Legal analysts say the U.S. court order has no direct effect in Colombia. It remains to be seen what influence the ruling might have on a lawsuit there seeking to safeguard the hippos’ well-being.
Escobar smuggled several hippos onto his estate in the 1980s. Their wild descendants now roam the wetlands north of Bogotá, where they are the largest invasive species on the planet. Colombia had considered culling them, but Luis Domingo Gómez Maldonado, an animal rights lawyer, filed the lawsuit to prevent their being killed.
Colombian authorities have since said they will instead sterilize the herd with a chemical contraceptive called GonaCon, which was developed by the U.S. Department of Agriculture. The United States has donated dozens of doses of the chemical, used to sterilize animals such as horses and deer, to Colombia.
Now Gómez is seeking to have the hippos treated with a contraceptive that has already been used on the species. GonaCon has not been tested for hippo sterilization.
Ariel Flint, a staff attorney for the Animal Legal Defense Fund, said the federal court’s order is “narrow,” in that its purpose is to allow two U.S. wildlife experts to be deposed in support of the legal proceedings in Colombia. But their testimony is “critical in ensuring that the hippos are sterilized in a humane way, and in proving that sterilization is an effective option for any hippos that may yet be euthanized,” he wrote in an email to The Washington Post.

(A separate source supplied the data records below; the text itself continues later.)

(** ** Module-level constants *)

(** The literal of [STATE_FIPS_TO_NAME], in source order. *)
Definition STATE_FIPS_TO_NAME_items : list (string * string) :=
  [ ("01", "Alabama"); ("02", "Alaska"); ("04", "Arizona"); ("05", "Arkansas");
    ("06", "California"); ("08", "Colorado"); ("09", "Connecticut");
    ("10", "Delaware"); ("11", "District of Columbia"); ("12", "Florida");
    ("13", "Georgia"); ("15", "Hawaii"); ("16", "Idaho"); ("17", "Illinois");
    ("18", "Indiana"); ("19", "Iowa"); ("20", "Kansas"); ("21", "Kentucky");
    ("22", "Louisiana"); ("23", "Maine"); ("24", "Maryland");
    ("25", "Massachusetts"); ("26", "Michigan"); ("27", "Minnesota");
    ("28", "Mississippi"); ("29", "Missouri"); ("30", "Montana");
    ("31", "Nebraska"); ("32", "Nevada"); ("33", "New Hampshire");
    ("34", "New Jersey"); ("35", "New Mexico"); ("36", "New York");
    ("37", "North Carolina"); ("38", "North Dakota"); ("39", "Ohio");
    ("40", "Oklahoma"); ("41", "Oregon"); ("42", "Pennsylvania");
    ("44", "Rhode Island"); ("45", "South Carolina"); ("46", "South Dakota");
    ("47", "Tennessee"); ("48", "Texas"); ("49", "Utah"); ("50", "Vermont");
    ("51", "Virginia"); ("53", "Washington"); ("54", "West Virginia");
    ("55", "Wisconsin"); ("56", "Wyoming"); ("72", "Puerto Rico") ].

(** A dict display evaluates its items left to right, each one a store. *)
Definition dict_of_items {V} (items : list (string * V)) : gmap string V :=
  fold_left (fun d kv => <[kv.1 := kv.2]> d) items ∅.

Definition STATE_FIPS_TO_NAME : gmap string string :=
  dict_of_items STATE_FIPS_TO_NAME_items.

(** [{v: k for k, v in STATE_FIPS_TO_NAME.items()}]. *)
Definition STATE_NAME_TO_FIPS : gmap string string :=
  dict_of_items (map (fun kv => (kv.2, kv.1)) STATE_FIPS_TO_NAME_items).

Definition STATUS_DRY : string := "Dry".
Definition STATUS_MOIST : string := "Moist".
Definition STATUS_WET : string := "Wet".

(** ** Status table builder *)

(** The dictionary [status] of [_build_status_map], keyed by
    [(STATEFP, county_name_lower)]. *)
Abbreviation status_map := (gmap (string * string) string).

(** The inner [for c in county_list: status[(sfips, c.lower())] = stat]. *)
Definition add_counties (sfips : string) (county_list : list string)
    (stat : string) (status : status_map) : status_map :=
  fold_left (fun st c => <[(sfips, PyStr.lower c) := stat]> st) county_list status.

(** The closure [add]; the dictionary it mutates is passed and returned. *)
Definition add (state_name : string) (county_list : list string)
    (stat : string) (status : status_map) : status_map :=
  match STATE_NAME_TO_FIPS !! state_name with
  | None => status
  | Some sfips =>
      if negb (PyStr.truthy sfips) then status
      else add_counties sfips county_list stat status
  end.

(** One call [add(state_name, county_list, stat)]. *)
Record add_call := AddCall {
  call_state_name : string;
  call_county_list : list string;
  call_stat : string
}.

Definition run_add (status : status_map) (c : add_call) : status_map :=
  add (call_state_name c) (call_county_list c) (call_stat c) status.

(** A sequence of [add] calls, executed in order on the same dictionary. *)
Definition run_adds (calls : list add_call) (status : status_map) : status_map :=
  fold_left run_add calls status.

(** The calls in the body of [_build_status_map], in source order. *)
Definition ADD_CALLS : list add_call :=
  [ AddCall "Arkansas"
      [ "Ashley"; "Bradley"; "Clay"; "Cleburne"; "Craighead"; "Crawford";
        "Faulkner"; "Fulton"; "Grant"; "Hempstead"; "Howard"; "Independence";
        "Izard"; "Johnson"; "Lafayette"; "Lawrence"; "Lincoln"; "Logan";
        "Lonoke"; "Montgomery"; "Nevada"; "Newton"; "Perry"; "Pike"; "Pope";
        "Scott"; "Searcy"; "Sebastian"; "Stone"; "White"; "Yell" ] STATUS_DRY;
    AddCall "Texas" [ "Borden"; "Kent"; "Roberts" ] STATUS_DRY;
    AddCall "Mississippi" [ "Benton" ] STATUS_DRY;
    AddCall "Florida" [ "Liberty" ] STATUS_DRY;
    AddCall "South Dakota" [ "Oglala Lakota"; "Shannon" ] STATUS_DRY;
    AddCall "Alabama"
      [ "Blount"; "Cherokee"; "Chilton"; "Clarke"; "Clay"; "Coffee";
        "Cullman"; "DeKalb"; "Fayette"; "Franklin"; "Geneva"; "Jackson";
        "Lamar"; "Lauderdale"; "Lawrence"; "Marion"; "Marshall"; "Monroe";
        "Morgan"; "Pickens"; "Randolph"; "Washington"; "Winston" ] STATUS_MOIST;
    AddCall "Kentucky"
      [ "Adair"; "Allen"; "Ballard"; "Bath"; "Breathitt"; "Butler";
        "Carlisle"; "Casey"; "Clinton"; "Crittenden"; "Cumberland";
        "Elliott"; "Estill"; "Fleming"; "Hancock"; "Hart"; "Hickman";
        "Jackson"; "Knott"; "Knox"; "Larue"; "Lawrence"; "Lee"; "Leslie";
        "Lincoln"; "McCreary"; "McLean"; "Martin"; "Menifee"; "Metcalfe";
        "Monroe"; "Morgan"; "Ohio"; "Owsley"; "Powell"; "Robertson";
        "Rockcastle"; "Russell"; "Webster" ] STATUS_MOIST;
    AddCall "Mississippi"
      [ "Alcorn"; "Amite"; "Calhoun"; "Chickasaw"; "Choctaw"; "Clarke";
        "Covington"; "Franklin"; "George"; "Greene"; "Itawamba"; "Jasper";
        "Jones"; "Kemper"; "Lamar"; "Lawrence"; "Leake"; "Lincoln";
        "Monroe"; "Neshoba"; "Newton"; "Pearl River"; "Pontotoc";
        "Prentiss"; "Scott"; "Simpson"; "Smith"; "Tate"; "Tippah";
        "Tishomingo"; "Union"; "Wayne"; "Webster" ] STATUS_MOIST;
    AddCall "Tennessee"
      [ "Anderson"; "Bedford"; "Bledsoe"; "Blount"; "Bradley"; "Campbell";
        "Cannon"; "Carroll"; "Carter"; "Cheatham"; "Chester"; "Claiborne";
        "Clay"; "Cocke"; "Coffee"; "Crockett"; "Cumberland"; "Decatur";
        "DeKalb"; "Dickson"; "Dyer"; "Fayette"; "Fentress"; "Franklin";
        "Gibson"; "Giles"; "Grainger"; "Greene"; "Grundy"; "Hamblen";
        "Hancock"; "Hardeman"; "Hardin"; "Hawkins"; "Haywood"; "Henderson";
        "Henry"; "Hickman"; "Houston"; "Humphreys"; "Jackson"; "Jefferson";
        "Johnson"; "Lake"; "Lauderdale"; "Lawrence"; "Lewis"; "Lincoln";
        "Loudon"; "Macon"; "Madison"; "Marion"; "Marshall"; "Maury";
        "McMinn"; "McNairy"; "Meigs"; "Monroe"; "Montgomery"; "Moore";
        "Morgan"; "Obion"; "Overton"; "Perry"; "Pickett"; "Polk"; "Putnam";
        "Rhea"; "Roane"; "Robertson"; "Rutherford"; "Scott"; "Sequatchie";
        "Sevier"; "Smith"; "Stewart"; "Sullivan"; "Sumner"; "Tipton";
        "Trousdale"; "Unicoi"; "Union"; "Van Buren"; "Warren";
        "Washington"; "Wayne"; "Weakley"; "White"; "Williamson"; "Wilson" ]
      STATUS_MOIST;
    AddCall "Florida" [ "Lafayette" ] STATUS_MOIST;
    AddCall "Georgia"
      [ "Bleckley"; "Butts"; "Coweta"; "Decatur"; "Dodge"; "Effingham";
        "Hart" ] STATUS_MOIST ].

(** [_build_status_map()]: start from the empty dict, run the calls. *)
Definition _build_status_map : status_map := run_adds ADD_CALLS ∅.

Definition COUNTY_STATUS_MAP : status_map := _build_status_map.

(** ** Data frames *)

(** A row of the county GeoDataFrame read from the shapefile: the columns
    the program uses, with the polygon of type [G]. *)
Module Gdf.
Record row (G : Type) := Row {
  GEOID : string;
  STATEFP : string;
  NAME : string;
  geometry : G
}.
Arguments Row {G}.
Arguments GEOID {G}.
Arguments STATEFP {G}.
Arguments NAME {G}.
Arguments geometry {G}.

Escobar brought four hippos to his Colombia estate, Hacienda Nápoles, to add to his private collection of exotic animals, which also included ostriches, giraffes and elephants. After his death in 1993, the hippos were left to their own devices. They lived along the Magdalena River and ballooned to the current population of as many as 120.
The biggest community of hippos outside their native Africa, the semiaquatic mammals prospered in the absence of natural predators in South America. Favorable weather in the region may have induced them to reproduce at a younger age, researchers say.
Gómez, the Colombian lawyer, has praised his country’s jurisprudential attitude toward animals. Colombian courts characterize them as “sentient beings” entitled to some rights, the legal academic Macarena Montes Franceschini wrote in the Journal of Animal Ethics.
In 2018, a Colombian court granted legal personhood status to part of the Amazon rainforest in a landmark decision that urged the government to put an end to the region’s deforestation crisis.